━━━ Available records

(** * go-cron: the paged fetcher and the compare-and-sync engine

    A shallow embedding of [api/index.go] (fetchAllItemsConcurrently and its
    worker pool) and of package [repo] (sync.go: CompareAndSync,
    generateHandle, normalizeTitle; product_repository.go: the batch
    writers), followed by the properties the specification states about
    them.

    Conventions.
    - A Go [string] is modelled as the sequence of its runes (Unicode code
      points, as [for _, r := range s] yields them).  Every string the
      program handles comes out of [encoding/json] or out of a UTF-8
      database, so it is valid UTF-8 and byte equality coincides with
      equality of rune sequences.
    - A Go [int] is a 64-bit two's-complement integer, modelled as [Z] with
      the wrap-around written out where arithmetic can overflow.
    - [map[string]T] is a [gmap].
    - Goroutines are modelled by the runs they can have: a relation
      between the arguments of a function and what a run sends, fetches,
      gathers and returns, with the choices of the scheduler and of every
      [select] left open.  A [context.Context] is what the function sees
      of it: whether [ctx.Done()] is closed while the function runs. *)

From Stdlib Require Import ZArith Lia String Ascii.
From Stdlib Require Import DecimalString.
From stdpp Require Import gmap list.

Local Open Scope Z_scope.

(** ** Runes and strings *)

Abbreviation rune := Z (only parsing).
Abbreviation gostring := (list rune) (only parsing).

(** [str] reads an ASCII literal as a Go string. *)
Definition str (s : string) : gostring :=
  map (fun a => Z.of_nat (nat_of_ascii a)) (list_ascii_of_string s).

Module strconv.

(** strconv.Itoa: the decimal form of an int, as [%d] prints it. *)
Definition Itoa (i : Z) : gostring :=
  str (NilZero.string_of_int (Z.to_int i)).

End strconv.

Module unicode.

Definition MaxASCII : rune := 127.
Definition MaxLatin1 : rune := 255.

━━━━━━

The problem
Write out exactly the lines from the line containing "End strconv." to the end of the listing above, both included, and nothing else.

Exercise solution
End strconv.

Module unicode.

Definition MaxASCII : rune := 127.
Definition MaxLatin1 : rune := 255.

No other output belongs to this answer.